### [Source material]

(** [main], from the declaration of [versionToInstall] and [downloadURL]
    to the end of the [if len(targetVersions) > 0] statement: the version
    and the URL to download, or an exit.  [%v] shows the requested
    versions between brackets with a space between them: the [String]
    method of [listArgs] has a pointer receiver, so it is not called for
    the value that [debugPrint] is given. *)
Definition selectRelease `{UnicodeTables} (GOOS goArch : string)
  (targetVersions : list string) (allVersions : option (list GoVersionInfo))
  : IO (outcome (string * string)) :=
  let st0 := {| versionToInstall := ""; downloadURL := ""; foundDownloadable := false |} in
  if (0 <? length targetVersions)%nat then
    debugPrint ("Target versions specified: [" ++ Strings.Join targetVersions " " ++ "]") ;;
    st ← forRangeIO (tryTarget GOOS goArch allVersions) targetVersions st0;
    if negb (foundDownloadable st) then
      Eprintf ("Error: No matching Go version found for installation. "
               ++ "Please check the version number and system architecture." ++ nl) ;;
      mret (Exit 1)
    else mret (Proceed (versionToInstall st, downloadURL st))
  else
    debugPrint "No target version specified" ;;
    st ← match allVersions with
         | Some versions =>
             debugPrint "Looking for latest stable version in JSON API" ;;
             forRangeIO (searchStable GOOS goArch) versions st0
         | None => mret st0
         end;
    r ← (if negb (foundDownloadable st) || String.eqb (downloadURL st) "" then
           Println ("Warning: Could not find latest stable version in JSON API. "
                    ++ "Attempting to get latest version from go.dev/VERSION?m=text "
                    ++ "using HTTP request...") ;;
           latest ← getLatestGoVersionFromTextHTTP;
           match latest with
           | Err err =>
               Eprintf ("Error: Failed to get latest Go version from text URL via HTTP: "
                        ++ Error err ++ nl) ;;
               Eprintf ("Error: Could not determine Go version to install." ++ nl) ;;
               mret (Exit 1)
           | Ok latestVer =>
               let url := constructedURL latestVer GOOS goArch in
               Printf ("Deduced latest version: " ++ latestVer
                       ++ ", Constructed download URL: " ++ url ++ nl) ;;
               mret (Proceed {| versionToInstall := latestVer;
                                downloadURL := url;
                                foundDownloadable := true |})
           end
         else mret (Proceed st));
    match r with
    | Exit code => mret (Exit code)
    | Proceed st =>
        if negb (foundDownloadable st) then
          Eprintf ("Error: Internal error: Failed to determine version and download URL."
                   ++ nl) ;;
          mret (Exit 1)
        else
          Printf ("No version specified, installing latest stable version: "
                  ++ versionToInstall st ++ nl) ;;
          mret (Proceed (versionToInstall st, downloadURL st))
    end.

### [Task to complete]
Please print the whole of the material verbatim.

### [Solution to the exercise]
(** [main], from the declaration of [versionToInstall] and [downloadURL]
    to the end of the [if len(targetVersions) > 0] statement: the version
    and the URL to download, or an exit.  [%v] shows the requested
    versions between brackets with a space between them: the [String]
    method of [listArgs] has a pointer receiver, so it is not called for
    the value that [debugPrint] is given. *)
Definition selectRelease `{UnicodeTables} (GOOS goArch : string)
  (targetVersions : list string) (allVersions : option (list GoVersionInfo))
  : IO (outcome (string * string)) :=
  let st0 := {| versionToInstall := ""; downloadURL := ""; foundDownloadable := false |} in
  if (0 <? length targetVersions)%nat then
    debugPrint ("Target versions specified: [" ++ Strings.Join targetVersions " " ++ "]") ;;
    st ← forRangeIO (tryTarget GOOS goArch allVersions) targetVersions st0;
    if negb (foundDownloadable st) then
      Eprintf ("Error: No matching Go version found for installation. "
               ++ "Please check the version number and system architecture." ++ nl) ;;
      mret (Exit 1)
    else mret (Proceed (versionToInstall st, downloadURL st))
  else
    debugPrint "No target version specified" ;;
    st ← match allVersions with
         | Some versions =>
             debugPrint "Looking for latest stable version in JSON API" ;;
             forRangeIO (searchStable GOOS goArch) versions st0
         | None => mret st0
         end;
    r ← (if negb (foundDownloadable st) || String.eqb (downloadURL st) "" then
           Println ("Warning: Could not find latest stable version in JSON API. "
                    ++ "Attempting to get latest version from go.dev/VERSION?m=text "
                    ++ "using HTTP request...") ;;
           latest ← getLatestGoVersionFromTextHTTP;
           match latest with
           | Err err =>
               Eprintf ("Error: Failed to get latest Go version from text URL via HTTP: "
                        ++ Error err ++ nl) ;;
               Eprintf ("Error: Could not determine Go version to install." ++ nl) ;;
               mret (Exit 1)
           | Ok latestVer =>
               let url := constructedURL latestVer GOOS goArch in
               Printf ("Deduced latest version: " ++ latestVer
                       ++ ", Constructed download URL: " ++ url ++ nl) ;;
               mret (Proceed {| versionToInstall := latestVer;
                                downloadURL := url;
                                foundDownloadable := true |})
           end
         else mret (Proceed st));
    match r with
    | Exit code => mret (Exit code)
    | Proceed st =>
        if negb (foundDownloadable st) then
          Eprintf ("Error: Internal error: Failed to determine version and download URL."
                   ++ nl) ;;
          mret (Exit 1)
        else
          Printf ("No version specified, installing latest stable version: "
                  ++ versionToInstall st ++ nl) ;;
          mret (Proceed (versionToInstall st, downloadURL st))
    end.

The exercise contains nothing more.